Would you output the entries below only from the line containing "contexts := Some" through the line containing "amap u' = <[id_APP2", exactly as they stand and with both ends included?

•••

Lemma update_count d i u ka a dn :
  daemon_inv d -> user_list d !! i = Some u -> live_apps u !! ka = Some a ->
  ∃ u', update_app d i ka (λ a, App.set_num_contexts a (App.num_contexts a + dn)) = Some (set_list d i u') ∧
    daemon_inv (set_list d i u') ∧ ecu u' = ecu u ∧ cmap u' = cmap u ∧
    amap u' = <[App.apid a := count_context dn a]> (amap u).
Proof.
  intros Hd Hu Hk. destruct (Hd i u Hu) as [Hinv Hcinv].
  destruct (applications u) as [apps|] eqn:Ea.
  2: { unfold live_apps in Hk. rewrite Ea in Hk. cbn [default from_option] in Hk. by rewrite take_nil in Hk. }
  destruct (count_apps_inv u ka a dn apps Hinv Ea Hk) as [Hi' Hm'].
  unfold live_apps in Hk. rewrite Ea in Hk. apply lookup_take_Some in Hk as [Hk _].
  cbn [default from_option id] in Hk. unfold update_app. rewrite Hu. bsimp. rewrite Ea. bsimp. rewrite Hk. bsimp.
  eexists. split; [reflexivity|]. split_and!; try done.
  apply (daemon_inv_set_list _ _ u); try done. revert Hcinv. by apply ctxs_inv_same.
Qed.

(** [dlt_daemon_context_del] deletes the context from the map of the ECU's
    contexts and takes it off the number of contexts of its application, when
    that is registered. *)
Theorem context_del_deletes d e i u k c :
  daemon_inv d -> own_list d e i u -> live_ctxs u !! k = Some c ->
  ∃ d' u', dlt_daemon_context_del d k e = Some (0, d') ∧ own_list d' e i u' ∧ daemon_inv d' ∧
    cmap u' = delete (ctx_key c) (cmap u) ∧
    amap u' = alter (count_context (-1)) (Ctx.apid c) (amap u) ∧
    (counted (amap u) (cmap u) -> counted (amap u') (cmap u')).
Proof.
  intros Hd Ho Hk. pose proof Ho as [Hf Hu]. unfold dlt_daemon_context_del. rewrite Hf, Hu. bsimp.
  destruct (Hd i u Hu) as [Hinv Hcinv]. pose proof (ctxs_inv_table u Hcinv) as Ht.
  pose proof (sorted_table_lookup ctx_key _ _ _ k c Ht Hk) as Hck.
  apply (remove_table ctx_key _ _ _ k c Hk) in Ht.
  assert (good_ctx c) as [Hid _].
  { destruct Hcinv as [_ _ Hi]. rewrite Forall_forall in Hi. apply Hi. by eapply list_elem_of_lookup_2. }
  pose proof (ci_blocks _ Hcinv) as Hb. unfold live_ctxs in Hk, Ht. apply lookup_take_Some in Hk as [Hk Hkn].
  rewrite ltb_true by lia. destruct (contexts u) as [ctxs|] eqn:Ec; [|done].
  cbn [default from_option id] in Hk, Ht. bsimp. rewrite Hk. bsimp.
  destruct (application_find_own d (Ctx.apid c) e i u Hd Ho Hid) as (r & -> & Hr). bsimp.
  destruct (remove_entry_ok Ctx.zeroed (num_contexts u) k ctxs _ Hb Hkn) as (t & -> & Hbt & Hlt). bsimp.
  destruct (set_list_contexts d e i u u t _ _ _ Hd Ho eq_refl Hinv Hbt Hlt Ht) as (Ho1 & Hd1 & Hl1 & Hm1 & Hma1).
  set (u1 := set_ctxs u (Some t) (num_contexts u - 1)) in *.
  pose proof (counted_delete (amap u) (cmap u) _ c Hck) as Hcount. destruct r as [ka|].
  - destruct Hr as (a & Hka & Ha & Eid). pose proof Ho1 as [Hf1 Hu1].
    change (λ a, App.set_num_contexts a (App.num_contexts a - 1))
      with (λ a, App.set_num_contexts a (App.num_contexts a + -1)).
    destruct (update_count _ i u1 ka a (-1) Hd1 Hu1 Hka) as (u2 & -> & Hd2 & He2 & Hc2 & Hm2). bsimp.
    eexists _, u2. split; [reflexivity|]. rewrite Hm2, Hc2, Hma1, Hm1, Eid.
    assert (<[Ctx.apid c := count_context (-1) a]> (amap u) = alter (count_context (-1)) (Ctx.apid c) (amap u)) as ->.
    { apply map_eq. intros j. destruct (decide (j = Ctx.apid c)) as [->|].
      - by rewrite lookup_insert_eq, lookup_alter_eq, Ha.
      - by rewrite lookup_insert_ne, lookup_alter_ne. }
    split_and!; try done. split; [by rewrite (set_list_same _ _ u1)|by apply (set_list_lookup_eq _ _ u1)].
  - eexists _, u1. split; [reflexivity|]. rewrite Hma1, Hm1.
    assert (alter (count_context (-1)) (Ctx.apid c) (amap u) = amap u) as E.
    { apply map_eq. intros j. destruct (decide (j = Ctx.apid c)) as [->|].
      - by rewrite lookup_alter_eq, Hr.
      - by rewrite lookup_alter_ne. }
    rewrite E in *. split_and!; done.
Qed.

(** The searches of the daemon are lookups in the maps: they end, find the
    entry of the identifiers when there is one, and nothing otherwise. *)
Theorem find_is_lookup d e i u apid ctid :
  daemon_inv d -> own_list d e i u -> good_id apid -> good_id ctid ->
  (∃ r, dlt_daemon_application_find d apid e = Some r ∧ (k ← r; live_apps u !! k) = amap u !! apid) ∧
  (∃ r, dlt_daemon_context_find d apid ctid e = Some r ∧
        (k ← r; live_ctxs u !! k) = cmap u !! (apid ++ ctid)).
Proof.
  intros Hd Ho Hida Hidc. split.
  - destruct (application_find_own d apid e i u Hd Ho Hida) as (r & -> & Hr). exists r. split; [done|].
    destruct r as [k|]; [|done]. destruct Hr as (a & Hk & -> & _). exact Hk.
  - destruct (context_find_own d apid ctid e i u Hd Ho Hida Hidc) as (r & -> & Hr). exists r. split; [done|].
    destruct r as [k|]; [|done]. destruct Hr as (c & Hk & -> & _). exact Hk.
Qed.

(** A context of an application that is not registered is refused, and no
    table changes. *)
Theorem context_add_needs_application M d apid ctid ll ts pos h description e i u :
  daemon_inv d -> own_list d e i u -> good_id apid -> good_id ctid -> amap u !! apid = None ->
  ∃ d' u', dlt_daemon_context_add M d apid ctid ll ts pos h description e = Some (None, d') ∧
    own_list d' e i u' ∧ daemon_inv d' ∧ amap u' = amap u ∧ cmap u' = cmap u.
Proof.
  intros Hd Ho Hida Hidc Happ. pose proof Ho as [Hf Hu]. unfold dlt_daemon_context_add.
  rewrite (proj2 Hida), (proj2 Hidc). cbn [orb].
  destruct (_ || _); [by exists d, u|]. destruct (_ || _); [by exists d, u|].
  rewrite Hf, Hu. bsimp. destruct (Hd i u Hu) as [Hinv Hcinv]. unfold context_slot.
  assert (∀ u', applications u' = applications u -> num_applications u' = num_applications u -> ecu u' = ecu u ->
    live_ctxs u' = live_ctxs u -> ctxs_inv u' ->
    own_list (set_list d i u') e i u' ∧ daemon_inv (set_list d i u') ∧ amap u' = amap u ∧ cmap u' = cmap u) as Hsame.
  { intros u' Ha Hn He Hl Hc. split_and!.
    - split; [by rewrite (set_list_same _ _ u)|by apply (set_list_lookup_eq _ _ u)].
    - apply (daemon_inv_set_list _ _ u); try done. revert Hinv. by apply apps_inv_arr.
    - unfold amap, live_apps. by rewrite Ha, Hn.
    - unfold cmap. by rewrite Hl. }
  destruct (match contexts u with Some c => Some c | None => _ end) as [ctxs|] eqn:Ec.
  2: { bsimp. eexists _, u. split; [reflexivity|]. by apply Hsame. }
  set (u1 := set_ctxs u (Some ctxs) (num_contexts u)).
  assert (live_ctxs u1 = live_ctxs u ∧ ctxs_inv u1) as [Hl Hc1].
  { unfold new_array in Ec. pose proof Hcinv as [Hb Hs Hi]. unfold live_ctxs in *.
    destruct (contexts u) as [c|]; [injection Ec as <-; by split|]. cbn in Hb.
    destruct (malloc _ _); [|done]. injection Ec as <-. split; [by cbn; rewrite Hb|].
    split; unfold live_ctxs; cbn; rewrite Hb; [done|constructor|constructor]. }
  destruct (application_find_spec u1 apid) as (r & -> & Hr); [by apply (apps_inv_arr u)|done|]. bsimp.
  change (amap u1) with (amap u) in Hr. rewrite Happ in Hr.
  destruct r as [k|]; [by destruct Hr as (? & _ & ? & _)|]. bsimp.
  eexists _, u1. split; [reflexivity|]. by apply Hsame.
Qed.

(** ** A daemon with two applications and a context *)

Definition id_ECU1 : bytes := [69; 67; 85; 49].
Definition id_APP1 : bytes := [65; 80; 80; 49].
Definition id_APP2 : bytes := [65; 80; 80; 50].
Definition id_CON1 : bytes := [67; 79; 78; 49].

Definition sample_list : DltDaemonRegisteredUsers :=
  {| applications := Some ([count_context 1 (new_application id_APP1); new_application id_APP2]
                             ++ replicate 498 App.zeroed);
     num_applications := 2;
     contexts := Some ([new_context id_APP1 id_CON1] ++ replicate 999 Ctx.zeroed);
     num_contexts := 1; ecu := id_ECU1 |}.
Definition sample : DltDaemon :=
  {| user_list := [sample_list]; ecuid := id_ECU1; default_log_level := 4; default_trace_status := 0;
     force_ll_ts := true; runtime_context_cfg_loaded := false |}.

Lemma sample_ids : good_id id_APP1 ∧ good_id id_APP2 ∧ good_id id_CON1.
Proof. by repeat split. Qed.

Lemma sample_inv : daemon_inv sample.
Proof.
  intros [|j] u Hu; [|done]. injection Hu as <-. destruct sample_ids as (H1 & H2 & H3). split; split.
  - by vm_compute.
  - repeat constructor.
  - by repeat constructor.
  - by vm_compute.
  - repeat constructor.
  - by repeat constructor.
Qed.

Lemma sample_own : own_list sample id_ECU1 0 sample_list.
Proof. done. Qed.

Lemma find_is_lookup_witness :
  (∃ r, dlt_daemon_application_find sample id_APP2 id_ECU1 = Some r ∧
        (k ← r; live_apps sample_list !! k) = amap sample_list !! id_APP2) ∧
  (∃ r, dlt_daemon_context_find sample id_APP2 id_CON1 id_ECU1 = Some r ∧
        (k ← r; live_ctxs sample_list !! k) = cmap sample_list !! (id_APP2 ++ id_CON1)).
Proof. apply (find_is_lookup sample id_ECU1 0); [exact sample_inv|exact sample_own|by split|by split]. Defined.

Lemma context_add_inserts_witness :
  let c := stored_context sample id_ECU1 true (new_context id_APP2 id_CON1) 6 0 0 7 None in
  ∃ k d' u',
    dlt_daemon_context_add (heap_filled 0) sample id_APP2 id_CON1 6 0 0 7 None id_ECU1 = Some (Some k, d') ∧
    own_list d' id_ECU1 0 u' ∧ daemon_inv d' ∧ live_ctxs u' !! k = Some c ∧
    cmap u' = <[id_APP2 ++ id_CON1 := c]> (cmap sample_list) ∧
    amap u' = <[id_APP2 := count_context 1 (new_application id_APP2)]> (amap sample_list) ∧
    (counted (amap sample_list) (cmap sample_list) -> counted (amap u') (cmap u')).
Proof.
  apply (context_add_inserts (heap_filled 0) sample id_APP2 id_CON1 6 0 0 7 None id_ECU1 0 sample_list
           (new_application id_APP2));
    [done|exact sample_inv|exact sample_own|by split|by split|by vm_compute|by vm_compute|by vm_compute].
Defined.

Lemma context_del_deletes_witness :
  ∃ d' u', dlt_daemon_context_del sample 0 id_ECU1 = Some (0, d') ∧ own_list d' id_ECU1 0 u' ∧ daemon_inv d' ∧
    cmap u' = delete (id_APP1 ++ id_CON1) (cmap sample_list) ∧
    amap u' = alter (count_context (-1)) id_APP1 (amap sample_list) ∧
    (counted (amap sample_list) (cmap sample_list) -> counted (amap u') (cmap u')).
Proof.
  apply (context_del_deletes sample id_ECU1 0 sample_list 0 (new_context id_APP1 id_CON1));
    [exact sample_inv|exact sample_own|done].
Defined.

Lemma context_add_needs_application_witness :
  ∃ d' u', dlt_daemon_context_add (heap_filled 0) sample id_CON1 id_CON1 4 0 0 7 None id_ECU1 = Some (None, d') ∧
    own_list d' id_ECU1 0 u' ∧ daemon_inv d' ∧ amap u' = amap sample_list ∧ cmap u' = cmap sample_list.
Proof.
  apply (context_add_needs_application (heap_filled 0) sample id_CON1 id_CON1 4 0 0 7 None id_ECU1 0);
    [exact sample_inv|exact sample_own|by split|by split|by vm_compute].
Defined.

(** The level of the new context is limited to the default. *)
Example sample_level_limited :
  Ctx.log_level (stored_context sample id_ECU1 true (new_context id_APP2 id_CON1) 6 0 0 7 None) = 4.
Proof. reflexivity. Qed.

End DaemonContextsSpec.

•••

Written response -
     contexts := Some ([new_context id_APP1 id_CON1] ++ replicate 999 Ctx.zeroed);
     num_contexts := 1; ecu := id_ECU1 |}.
Definition sample : DltDaemon :=
  {| user_list := [sample_list]; ecuid := id_ECU1; default_log_level := 4; default_trace_status := 0;
     force_ll_ts := true; runtime_context_cfg_loaded := false |}.

Lemma sample_ids : good_id id_APP1 ∧ good_id id_APP2 ∧ good_id id_CON1.
Proof. by repeat split. Qed.

Lemma sample_inv : daemon_inv sample.
Proof.
  intros [|j] u Hu; [|done]. injection Hu as <-. destruct sample_ids as (H1 & H2 & H3). split; split.
  - by vm_compute.
  - repeat constructor.
  - by repeat constructor.
  - by vm_compute.
  - repeat constructor.
  - by repeat constructor.
Qed.

Lemma sample_own : own_list sample id_ECU1 0 sample_list.
Proof. done. Qed.

Lemma find_is_lookup_witness :
  (∃ r, dlt_daemon_application_find sample id_APP2 id_ECU1 = Some r ∧
        (k ← r; live_apps sample_list !! k) = amap sample_list !! id_APP2) ∧
  (∃ r, dlt_daemon_context_find sample id_APP2 id_CON1 id_ECU1 = Some r ∧
        (k ← r; live_ctxs sample_list !! k) = cmap sample_list !! (id_APP2 ++ id_CON1)).
Proof. apply (find_is_lookup sample id_ECU1 0); [exact sample_inv|exact sample_own|by split|by split]. Defined.

Lemma context_add_inserts_witness :
  let c := stored_context sample id_ECU1 true (new_context id_APP2 id_CON1) 6 0 0 7 None in
  ∃ k d' u',
    dlt_daemon_context_add (heap_filled 0) sample id_APP2 id_CON1 6 0 0 7 None id_ECU1 = Some (Some k, d') ∧
    own_list d' id_ECU1 0 u' ∧ daemon_inv d' ∧ live_ctxs u' !! k = Some c ∧
    cmap u' = <[id_APP2 ++ id_CON1 := c]> (cmap sample_list) ∧
    amap u' = <[id_APP2 := count_context 1 (new_application id_APP2)]> (amap sample_list) ∧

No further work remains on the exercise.